YOUR ASSIGNMENT :: Transcribe every line of the entries exactly.

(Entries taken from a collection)
+--

(** The texts of the pattern's body. *)
Lemma matches_body_NNNN_AA s : matches (body regex) s <-> Spec.NNNN_AA s.
Proof.
  unfold regex, Spec.NNNN_AA, Spec.is_upper. cbn [body]. split.
  - intros H. apply matches_Rep_Cls_then in H. destruct H as (Hl & Hd & H).
    destruct s as [|a [|b [|c [|d t]]]]; simpl in Hl; try lia.
    cbn [firstn forallb] in Hd. repeat rewrite andb_true_iff in Hd.
    cbn [skipn] in H. apply matches_Opt_Chr_then in H.
    destruct H as [H | (s' & -> & H)]; apply matches_Rep_Cls in H; destruct H as [Hl' Hu].
    + destruct t as [|e [|f [|g t]]]; try discriminate Hl'.
      cbn [forallb] in Hu. repeat rewrite andb_true_iff in Hu.
      exists a, b, c, d, e, f. split; [left; reflexivity | tauto].
    + destruct s' as [|e [|f [|g t]]]; try discriminate Hl'.
      cbn [forallb] in Hu. repeat rewrite andb_true_iff in Hu.
      exists a, b, c, d, e, f. split; [right; reflexivity | tauto].
  - intros (a & b & c & d & e & f & Hs & Ha & Hb & Hc & Hd & He & Hf).
    assert (Hu : matches (Rep 2 (Cls (in_range "A" "Z"))) [e; f]).
    { apply matches_Rep_Cls. split; [reflexivity|].
      cbn [forallb]. rewrite He, Hf. reflexivity. }
    apply matches_Rep_Cls_then.
    destruct Hs as [-> | ->]; (split; [simpl; lia|]);
      (split; [cbn [firstn forallb]; rewrite Ha, Hb, Hc, Hd; reflexivity|]);
      apply matches_Opt_Chr_then; cbn [skipn].
    + left. assumption.
    + right. exists [e; f]. auto.
Qed.

(** What the pattern finds: the format, and the format followed by one line
    feed. *)
Lemma found_regex_shape value :
  found (search regex value) = true <->
  Spec.NNNN_AA value \/ exists s, value = s ++ [LF] /\ Spec.NNNN_AA s.
Proof.
  rewrite (search_anchored (body regex) value).
  split; (intros [H | (s & E & H)]; apply matches_body_NNNN_AA in H;
          [left | right; exists s]; auto).
Qed.

(** After the pattern has matched, [value[:4]] is four digits. *)
Lemma found_leading_digits value :
  found (search regex value) = true ->
  List.length (firstn 4 value) = 4 /\ forallb is_digit (firstn 4 value) = true.
Proof.
  intros H. apply (search_anchored (body regex)) in H.
  destruct H as [H | (s & -> & H)]; apply body_leading_digits in H; destruct H as [Hl Hd].
  - split; [apply firstn_length_le; assumption | assumption].
  - rewrite firstn_app. replace (4 - List.length s) with 0 by lia.
    rewrite firstn_O, app_nil_r.
    split; [apply firstn_length_le; assumption | assumption].
Qed.

Lemma int_leading value :
  found (search regex value) = true ->
  Py.int (firstn 4 value) = Ok (Spec.number (firstn 4 value)).
Proof.
  intros H. apply found_leading_digits in H. destruct H as [Hl Hd].
  apply PyFacts.int_number.
  - intros E. rewrite E in Hl. discriminate.
  - apply PyFacts.all_digits_forallb. assumption.
Qed.

Lemma call_eq value :
  call value =
  if found (search regex value)
  then if (Spec.number (firstn 4 value) <? 1000)%Z
       then Raise (ValidationError error_message) else Ok tt
  else Raise (ValidationError error_message).
Proof.
  unfold call, RegexValidator_call.
  destruct (found (search regex value)) eqn:E; cbn [bind]; [|reflexivity].
  rewrite (int_leading value E). reflexivity.
Qed.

+--

RESULT FOR THIS TASK ::
(** The texts of the pattern's body. *)
Lemma matches_body_NNNN_AA s : matches (body regex) s <-> Spec.NNNN_AA s.
Proof.
  unfold regex, Spec.NNNN_AA, Spec.is_upper. cbn [body]. split.
  - intros H. apply matches_Rep_Cls_then in H. destruct H as (Hl & Hd & H).
    destruct s as [|a [|b [|c [|d t]]]]; simpl in Hl; try lia.
    cbn [firstn forallb] in Hd. repeat rewrite andb_true_iff in Hd.
    cbn [skipn] in H. apply matches_Opt_Chr_then in H.
    destruct H as [H | (s' & -> & H)]; apply matches_Rep_Cls in H; destruct H as [Hl' Hu].
    + destruct t as [|e [|f [|g t]]]; try discriminate Hl'.
      cbn [forallb] in Hu. repeat rewrite andb_true_iff in Hu.
      exists a, b, c, d, e, f. split; [left; reflexivity | tauto].
    + destruct s' as [|e [|f [|g t]]]; try discriminate Hl'.
      cbn [forallb] in Hu. repeat rewrite andb_true_iff in Hu.
      exists a, b, c, d, e, f. split; [right; reflexivity | tauto].
  - intros (a & b & c & d & e & f & Hs & Ha & Hb & Hc & Hd & He & Hf).
    assert (Hu : matches (Rep 2 (Cls (in_range "A" "Z"))) [e; f]).
    { apply matches_Rep_Cls. split; [reflexivity|].
      cbn [forallb]. rewrite He, Hf. reflexivity. }
    apply matches_Rep_Cls_then.
    destruct Hs as [-> | ->]; (split; [simpl; lia|]);
      (split; [cbn [firstn forallb]; rewrite Ha, Hb, Hc, Hd; reflexivity|]);
      apply matches_Opt_Chr_then; cbn [skipn].
    + left. assumption.
    + right. exists [e; f]. auto.
Qed.

(** What the pattern finds: the format, and the format followed by one line
    feed. *)
Lemma found_regex_shape value :
  found (search regex value) = true <->
  Spec.NNNN_AA value \/ exists s, value = s ++ [LF] /\ Spec.NNNN_AA s.
Proof.
  rewrite (search_anchored (body regex) value).
  split; (intros [H | (s & E & H)]; apply matches_body_NNNN_AA in H;
          [left | right; exists s]; auto).
Qed.

(** After the pattern has matched, [value[:4]] is four digits. *)
Lemma found_leading_digits value :
  found (search regex value) = true ->
  List.length (firstn 4 value) = 4 /\ forallb is_digit (firstn 4 value) = true.
Proof.
  intros H. apply (search_anchored (body regex)) in H.
  destruct H as [H | (s & -> & H)]; apply body_leading_digits in H; destruct H as [Hl Hd].
  - split; [apply firstn_length_le; assumption | assumption].
  - rewrite firstn_app. replace (4 - List.length s) with 0 by lia.
    rewrite firstn_O, app_nil_r.
    split; [apply firstn_length_le; assumption | assumption].
Qed.

Lemma int_leading value :
  found (search regex value) = true ->
  Py.int (firstn 4 value) = Ok (Spec.number (firstn 4 value)).
Proof.
  intros H. apply found_leading_digits in H. destruct H as [Hl Hd].
  apply PyFacts.int_number.
  - intros E. rewrite E in Hl. discriminate.
  - apply PyFacts.all_digits_forallb. assumption.
Qed.

Lemma call_eq value :
  call value =
  if found (search regex value)
  then if (Spec.number (firstn 4 value) <? 1000)%Z
       then Raise (ValidationError error_message) else Ok tt
  else Raise (ValidationError error_message).
Proof.
  unfold call, RegexValidator_call.
  destruct (found (search regex value)) eqn:E; cbn [bind]; [|reflexivity].
  rewrite (int_leading value E). reflexivity.
Qed.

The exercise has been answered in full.